Entries taken from a collection
BEGIN
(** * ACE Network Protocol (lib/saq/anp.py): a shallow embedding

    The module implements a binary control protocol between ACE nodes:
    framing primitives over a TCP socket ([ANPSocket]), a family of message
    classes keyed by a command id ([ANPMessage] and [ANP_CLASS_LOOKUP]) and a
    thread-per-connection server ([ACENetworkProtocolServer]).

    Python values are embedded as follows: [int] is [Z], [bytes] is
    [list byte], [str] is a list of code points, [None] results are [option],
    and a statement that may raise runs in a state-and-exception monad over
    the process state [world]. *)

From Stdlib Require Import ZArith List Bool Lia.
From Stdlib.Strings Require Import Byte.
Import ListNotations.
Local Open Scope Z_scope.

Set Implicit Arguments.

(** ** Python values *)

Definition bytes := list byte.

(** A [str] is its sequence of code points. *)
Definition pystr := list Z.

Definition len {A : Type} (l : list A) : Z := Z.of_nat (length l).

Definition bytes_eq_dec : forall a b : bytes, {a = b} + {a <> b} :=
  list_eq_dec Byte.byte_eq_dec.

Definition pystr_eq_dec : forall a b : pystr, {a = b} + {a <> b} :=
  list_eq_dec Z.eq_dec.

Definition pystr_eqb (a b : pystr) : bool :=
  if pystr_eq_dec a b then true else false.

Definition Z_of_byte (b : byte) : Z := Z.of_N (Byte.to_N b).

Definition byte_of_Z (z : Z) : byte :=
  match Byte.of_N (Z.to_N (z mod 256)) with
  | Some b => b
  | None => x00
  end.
END
Aim of the task -
Copy exactly the lines from the one containing "list_eq_dec Z.eq_dec." through the last line of the records, both included, and nothing else.

Response -
  list_eq_dec Z.eq_dec.

Definition pystr_eqb (a b : pystr) : bool :=
  if pystr_eq_dec a b then true else false.

Definition Z_of_byte (b : byte) : Z := Z.of_N (Byte.to_N b).

Definition byte_of_Z (z : Z) : byte :=
  match Byte.of_N (Z.to_N (z mod 256)) with
  | Some b => b
  | None => x00
  end.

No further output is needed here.